Suppose that overtaking vehicles show larger possibility to present overtaking state and last longer time in the overtaking state than other vehicles. State 3 in both HDP topic model and HDPHMM model meets the requirement. What is more, the average longitudinal speed presented in state 3 is exactly the highest, with 5.15 m/s in HDP topic model and 5.30 m/s in HDPHMM. Average longitudinal speeds in other states are all less than 4.7 m/s.

5.3. Thresholds for Identifying Overtaking

State 3 in HDP topic model and HDPHMM is identified as the overtaking state. This section compares the overtaking state and other states and calculates the threshold for identifying the overtaking state.

As shown in Figure 16, the speed and acceleration of overtaking and non-overtaking state identified by automatic clustering are compared. The range of lateral speed of overtaking state is wilder than that of non-overtaking state. The longitudinal speed of overtaking state is higher than that of non-overtaking state. The range of acceleration value shows clearer differences between overtaking and non-overtaking states.

The first three atoms of data identified as overtaking state represent the features at the beginning of an overtaking behavior, as shown in Table 1. There are significant differences between overtaking and non-overtaking states obtained by the automatic clustering algorithm. During the overtaking state, the lateral movement is more intense, the longitudinal speed is higher, and it is accompanied by higher acceleration. The cycling differences before and after reaching the overtaking point have been analyzed in Chapter 4.2 statistical analysis: there is commonly a left turn before reaching the overtaking point and gradually returns to the original virtual lane after reaching the overtaking point. What is more, cyclists tend to maintain a higher speed after reaching that point. The difference between longitudinal speed of overtaking beginning and mean velocity of whole overtaking section is slight, but clear longitudinal acceleration can be observed at the beginning of overtaking. Both clustering approaches fit the above findings. The numbers in the brackets in Table 1 represent the corresponding quantiles of feature value of overtaking or overtaking beginning phrase whose value is equal to the 85% quantile feature value of non-overtaking state. For example, 6.098 is the 85% quantile of longitudinal speed of non-overtaking state in the HDP topic model and also the 63.55% quantile of overtaking state and 69.35% quantile of overtaking beginning state. In other words, if we use 6.098 to screen for overtaking state, 63.55% of the overtaking state data and 69.35% of the overtaking beginning data will also be removed when 85% of the non-overtaking state data are removed. That is to say, the smaller the value in the bracket is, the more suitable the threshold is. Because under this case, 85% non-overtaking state will be removed while remain more records in overtaking beginning or during overtaking states. The absolute values of lateral offsets of each 0.25 s under different states are also compared, but the difference is not prominent. The lateral offset is not drastic at the beginning of overtaking.

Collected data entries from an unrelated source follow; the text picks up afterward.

(** [fat_shrink] ends the chain at the cluster whose number is the number of clusters left.
    Shrinking file A from four clusters to three ends file B at its first cluster, frees cluster
    8 and leaves it in the chain of A. *)
Example fat_shrink_wrong_cluster :
  ('(sb, inode, r) ← fat_shrink ex_fat (mk_head 5 false) 4 3;
   Some (r, map (fat_get_next_cluster sb) [3; 5; 6; 7; 8])) =
    Some (Ok tt, [Some 0xfff8; Some 6; Some 7; Some 8; Some 0]).
Proof. vm_compute. reflexivity. Qed.

(** When the volume is full [fat_grow] keeps the clusters it has taken: clusters 2, 9 and 10 are
    linked to one another and to no file.  [fat_truncate] drops the error and sets the size. *)
Example fat_grow_leaks :
  ('(sb, inode, r) ← fat_grow ex_fat (mk_head 5 false) 8 4;
   Some (r, first_cluster inode, map (fat_get_next_cluster sb) [8; 2; 9; 10])) =
    Some (Err ENOSPC, 5, [Some 0xfff8; Some 0xfff8; Some 2; Some 9]) /\
  ('(sb, inode, size) ← fat_truncate ex_fat (mk_head 5 false) 32 64;
   Some (size, fat_get_next_cluster sb 8)) = Some (64, Some 0xfff8).
Proof. vm_compute. done. Qed.

(** The offset of a cluster is computed in 32 bits: with clusters of 32 KiB, cluster 131074 and
    cluster 2 are the same bytes of the device. *)
Example fat_offset_wraps :
  let sb := mk_superblock (D := list Z) [] FAT32 32 512 0 32768 200000 0 2 65536 in
  fat_cluster2offset sb 131074 = fat_cluster2offset sb 2.
Proof. vm_compute. reflexivity. Qed.

End Fat.
(** A directory with a third entry is not empty. *)
Definition fat_rmdir (fuel : nat) sb inode (child : directory) (f : found) : option (fat_superblock D * res unit) :=
  r ← fat_readdir fuel sb child 2;
  match r with
  | Ok _ => Some (sb, Err ENOTEMPTY)
  | Err ENOENT => fat_unlink fuel sb inode f
  | Err e => Some (sb, Err e)
  end.

(** The entry with the cluster, the dates and the size of the inode, written back. *)
Definition fat_flush_inode sb (sfn_offset : Z) entry (cluster access_date write_date : Z)
    : fat_superblock D * res unit :=
  if sfn_offset =? 0 then (sb, Ok tt)
  else
    let entry := blit 26 (le_bytes 2 (u16 cluster)) entry in
    let entry := blit 20 (le_bytes 2 (u16 (Z.shiftr cluster 16))) entry in
    let entry := blit 18 (le_bytes 2 (u16 access_date)) entry in
    let entry := blit 24 (le_bytes 2 (u16 write_date)) entry in
    write_buffer sb sfn_offset entry.

End dir.

(** * Directories as sequences of slots *)

Section slots.
Context {D : Type} `{DeviceLaws D}.
Implicit Types (sb : fat_superblock D) (inode : directory) (cur : cursor).

(** The offsets of the entries from a cursor on. *)
Inductive visits sb inode : cursor -> list Z -> Prop :=
  | visits_end cur : fat_has_reached_last_entry sb inode cur = true -> visits sb inode cur []
  | visits_step cur cur' os :
      fat_has_reached_last_entry sb inode cur = false ->
      is_fat16_root inode = true \/ is_cluster sb (at_cluster cur) ->
      fat_next_entry sb inode cur = Some cur' -> visits sb inode cur' os ->
      visits sb inode cur (at_offset cur :: os).

Definition entry_at sb (o : Z) : list Z := sliceZ o 32 (contents (device sb)).

(** The slots are on the device behind the table, and do not overlap. *)
Definition slots_ok sb (os : list Z) : Prop :=
  Forall (fun o => table_start sb + table_size sb <= o /\ o + 32 <= lenZ (contents (device sb))) os /\
  StronglySorted (fun o o' => apart o 32 o') os.

Lemma slots_ok_app sb os1 os2 : slots_ok sb (os1 ++ os2) -> slots_ok sb os1 /\ slots_ok sb os2 /\
  (forall o o', o ∈ os1 -> o' ∈ os2 -> apart o 32 o').
Proof.
  intros [[H1 H2]%Forall_app (Ha & S1 & S2)%StronglySorted_app]. split; [done|]. split; [done|]. exact Ha.
Qed.

Lemma table_pos sb : wf sb -> 0 <= table_start sb + table_size sb.
Proof.
  intros [? (? & ? & ? & ? & ?) ? ? ? ? ? ?]. unfold table_start, table_size, width.
  destruct (fat_type sb); nia.
Qed.

(** ** Reading *)

Lemma read_next_end sb inode cur : visits sb inode cur [] -> fat_read_next_entry sb inode cur = Some (Err ENOENT).
Proof. intros Hv. inversion Hv as [c Hr|]; subst. unfold fat_read_next_entry. by rewrite Hr. Qed.

Lemma read_next_slot sb inode cur o os :
  wf sb -> slots_ok sb (o :: os) -> visits sb inode cur (o :: os) ->
  exists cur', fat_read_next_entry sb inode cur = Some (Ok (cur', entry_at sb o)) /\
    visits sb inode cur' os /\ at_offset cur = o.
Proof.
  intros Hwf [Hok _] Hv. apply Forall_cons in Hok as [[Hlo Hhi] _]. pose proof (table_pos _ Hwf).
  inversion Hv as [|c cur' os' Hr Hc Hn Hv']; subst. exists cur'. split; [|done].
  unfold fat_read_next_entry, fat_read_entry. rewrite Hr, vfs_read_ok by lia.
  rewrite lenZ_sliceZ by lia. simpl. by rewrite Hn.
Qed.

(** ** Writing *)

(** The volume after a write to one slot. *)
Record slot_written sb sb' (o : Z) (e : list Z) : Prop := {
  sw_same : sb' = set_device sb (device sb');
  sw_wf : wf sb';
  sw_entry : entry_at sb' o = e;
  sw_other o' : 0 <= o' -> apart o 32 o' -> entry_at sb' o' = entry_at sb o';
  sw_next c : in_range sb c -> next_of sb' c = next_of sb c;
  sw_len : lenZ (contents (device sb')) = lenZ (contents (device sb));
}.

Lemma write_slot sb o e :
  wf sb -> slots_ok sb [o] -> lenZ e = 32 -> Forall is_byte e ->
  exists sb', fat_write_entry sb o e = (sb', Ok tt) /\ slot_written sb sb' o e.
Proof.
  intros Hwf [Hok _] Hl Hb. apply Forall_cons in Hok as [[Hlo Hhi] _]. pose proof (table_pos _ Hwf).
  destruct (write_buffer_ok sb o e) as (d & Hw & Hd); [lia|lia|].
  exists (set_device sb d). split; [done|].
  assert (Hlen : lenZ (contents d) = lenZ (contents (device sb))) by (by rewrite Hd, lenZ_blit).
  assert (Hwf' : wf (set_device sb d)).
  { apply wf_set_device; [done|done|]. rewrite Hd. apply Forall_blit; [done|apply Hwf]. }
  split; try done.
  - unfold entry_at. simpl. rewrite Hd, <- Hl. apply sliceZ_blit_same; lia.
  - intros o' Ho' Ha. unfold entry_at. simpl. rewrite Hd. unfold apart in Ha. apply sliceZ_blit_other; lia.
  - intros c Hc. assert (Hs : sliceZ (entry_offset sb 0 c) (width sb) (contents d) =
      sliceZ (entry_offset sb 0 c) (width sb) (contents (device sb))).
    { pose proof (wf_nonneg _ Hwf) as (_ & _ & _ & _ & Hf).
      pose proof (entry_offset_bounds sb 0 c Hwf Hc ltac:(lia)).
      assert (2 <= width sb) by (unfold width; destruct (fat_type sb); lia).
      rewrite Hd. apply sliceZ_blit_other; [lia|lia|lia|]. left.
      unfold entry_offset, table_size, in_range in *. nia. }
    unfold next_of. simpl. rewrite <- Hs. reflexivity.
Qed.
Definition pmm_acquire_page_lock (p : Z) st : option state :=
  pi ← infos st !! p;
  if has (flags pi) PAGE_FLAG_LOCKED then None
  else upd (set_flags (fun f => Z.lor f PAGE_FLAG_LOCKED)) p st.

Definition pmm_release_page_lock (p : Z) st : option state :=
  pi ← infos st !! p;
  _ ← kassert (has (flags pi) PAGE_FLAG_LOCKED);
  upd (set_flags (fun f => Z.ldiff f PAGE_FLAG_LOCKED)) p st.

(** The flags of a page once those of [mask] are [value]. *)
Definition pmm_wait_get (p mask value : Z) st : option Z :=
  pi ← infos st !! p;
  if Z.land (flags pi) mask =? value then Some (flags pi) else None.

(** ** The lock of a cache *)

Definition rwsem_acquire_read (c : Z) st : option state :=
  ch ← caches st !! c;
  if writer ch then None else upd_cache (set_lock (readers ch + 1) false) c st.

Definition rwsem_release_read (c : Z) st : option state :=
  ch ← caches st !! c; upd_cache (set_lock (readers ch - 1) (writer ch)) c st.

Definition rwsem_acquire_write (c : Z) st : option state :=
  ch ← caches st !! c;
  if writer ch || (0 <? readers ch) then None else upd_cache (set_lock 0 true) c st.

Definition rwsem_release_write (c : Z) st : option state := upd_cache (set_lock 0 false) c st.

(** ** Batches of pages *)

Definition pages_batch_is_full (batch : list Z) : bool := PAGES_PER_BATCH <=? lenZ batch.

Definition pages_batch_add (batch : list Z) (p : Z) : list Z :=
  if pages_batch_is_full batch then batch else batch ++ [p].

Fixpoint pages_batch_foreach (body : Z -> state -> option state) (batch : list Z) st : option state :=
  match batch with
  | [] => Some st
  | p :: batch => st ← body p st; pages_batch_foreach body batch st
  end.

(** ** Lists of pages *)

Definition cached_page_get_gen pi : Z := Z.shiftr (Z.land (flags pi) PAGE_FLAG_GEN) PAGE_FLAG_GEN_SHIFT.

Definition cached_page_set_gen (gen : Z) pi : page :=
  set_flags (fun f => Z.lor (Z.ldiff f PAGE_FLAG_GEN) (Z.land (Z.shiftl gen PAGE_FLAG_GEN_SHIFT) PAGE_FLAG_GEN)) pi.

Definition cached_page_get_prev pi : Z := PFN2PAGE (prev pi).
Definition cached_page_get_next pi : Z := PFN2PAGE (next pi).
Definition cached_page_set_prev (p : Z) pi : page := set_prev (PAGE2PFN p) pi.
Definition cached_page_set_next (p : Z) pi : page := set_next (PAGE2PFN p) pi.
Definition cached_page_get_offset pi : Z := PFN2PAGE (offset pi).
Definition cached_page_is_dirty pi : bool := has (flags pi) PAGE_FLAG_DIRTY.
Definition cached_page_is_evicted pi : bool := match private pi with None => true | Some _ => false end.

Definition cached_page_add_to_list (l : page_list) (p : Z) st : option (page_list * state) :=
  st ← upd (cached_page_set_next (first l) ∘ cached_page_set_prev PAGE_INVALID) p st;
  if negb (first l =? PAGE_INVALID)
  then st ← upd (cached_page_set_prev p) (first l) st; Some (mk_plist p (last l), st)
  else Some (mk_plist p p, st).

Definition cached_page_remove_from_list (l : page_list) (p : Z) st : option (page_list * state) :=
  pi ← infos st !! p;
  let prev := cached_page_get_prev pi in
  let next := cached_page_get_next pi in
  '(l, st) ← (if negb (prev =? PAGE_INVALID)
              then st ← upd (cached_page_set_next next) prev st; Some (l, st)
              else Some (mk_plist next (last l), st));
  if negb (next =? PAGE_INVALID)
  then st ← upd (cached_page_set_prev prev) next st; Some (l, st)
  else Some (mk_plist (first l) prev, st).

Definition set_gen_list (gen : Z) (l : page_list) st : state :=
  set_generations (base_generation st) (current_generation st) (<[Z.to_nat gen := l]> (generations st)) st.

Definition cached_page_add_to_gen (p gen : Z) st : option state :=
  l ← generations st !! Z.to_nat gen;
  st ← upd (cached_page_set_gen gen) p st;
  '(l, st) ← cached_page_add_to_list l p st;
  Some (set_gen_list gen l st).

Definition cached_page_remove_from_gen (p : Z) st : option state :=
  pi ← infos st !! p;
  let gen := cached_page_get_gen pi in
  l ← generations st !! Z.to_nat gen;
  '(l, st) ← cached_page_remove_from_list l p st;
  Some (set_gen_list gen l st).

Definition cached_page_move_to_gen (p gen : Z) st : option state :=
  st ← cached_page_remove_from_gen p st; cached_page_add_to_gen p gen st.

(** ** Dirty pages *)

Definition list_append (c : Z) (l : list Z) : list Z := l ++ [c].

(** The removal of a node that is not in the list is undefined. *)
Fixpoint list_remove (c : Z) (l : list Z) : option (list Z) :=
  match l with
  | [] => None
  | x :: l => if x =? c then Some l else l ← list_remove c l; Some (x :: l)
  end.

Definition cache_mark_page_dirty (c p : Z) st : option state :=
  pi ← infos st !! p;
  st ← upd (set_flags (fun f => Z.lor f PAGE_FLAG_DIRTY)) p st;
  if negb (has (flags pi) PAGE_FLAG_DIRTY) then
    let st := set_dirty (dirty_pages st + 1) (dirty_caches st) st in
    ch ← caches st !! c;
    st ← upd_cache (set_dirty_count (dirty_count ch +! 1)) c st;
    Some (if dirty_count ch =? 0 then set_dirty (dirty_pages st) (list_append c (dirty_caches st)) st else st)
  else Some st.

Definition cache_mark_page_active (p : Z) st : option state :=
  upd (set_flags (fun f => Z.lor f PAGE_FLAG_ACTIVE)) p st.

Definition cache_clear_page_dirty (c p : Z) st : option (state * bool) :=
  pi ← infos st !! p;
  st ← upd (set_flags (fun f => Z.ldiff f PAGE_FLAG_DIRTY)) p st;
  if has (flags pi) PAGE_FLAG_DIRTY then
    let st := set_dirty (dirty_pages st - 1) (dirty_caches st) st in
    ch ← caches st !! c;
    st ← upd_cache (set_dirty_count (dirty_count ch -! 1)) c st;
    if dirty_count ch =? 1 then
      l ← list_remove c (dirty_caches st);
      Some (set_dirty (dirty_pages st) l st, true)
    else Some (st, true)
  else Some (st, false).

In the results of HDP topic model, the beginning state of overtaking is screened, which is longitudinal speed higher than 6.098 m/s and lateral acceleration greater than 0.369 m/s2 at the same time. In HDPHMM, the threshold of overtaking beginning is lateral speed higher than 0.356 m/s and lateral acceleration greater than 0.368 m/s2. Under this condition, the threshold can classify whether the record is overtaking beginning state at an accuracy of 0.900 in HDP topic model and 0.897 in HDPHMM.

In this section, the effectiveness of the automatic clustering method is proved, and the HDPHMM can obtain more continuous and characteristic clustering results, while the DP mixture model is not as befitting in this task. According to the results of clustering, the trajectory segment representing overtaking features can be easily obtained. We can mark some vehicles taking overtaking actions and infer the class of overtaking state in the whole data according to the distribution of clustering results of these marked vehicles. According to the clustering results, on the one hand, it can reduce the manual work of deciding the trajectory category frame by frame. On the other hand, it can obtain the internal characteristics of overtaking behavior and further infer the overtaking threshold.

6. Trajectory Prediction

Deep learning can make predictions by learning data features. The classified data have consistency in cycling features. In this section, it is proved that classified data are conducive to improving prediction accuracy and reducing requirements for data volume.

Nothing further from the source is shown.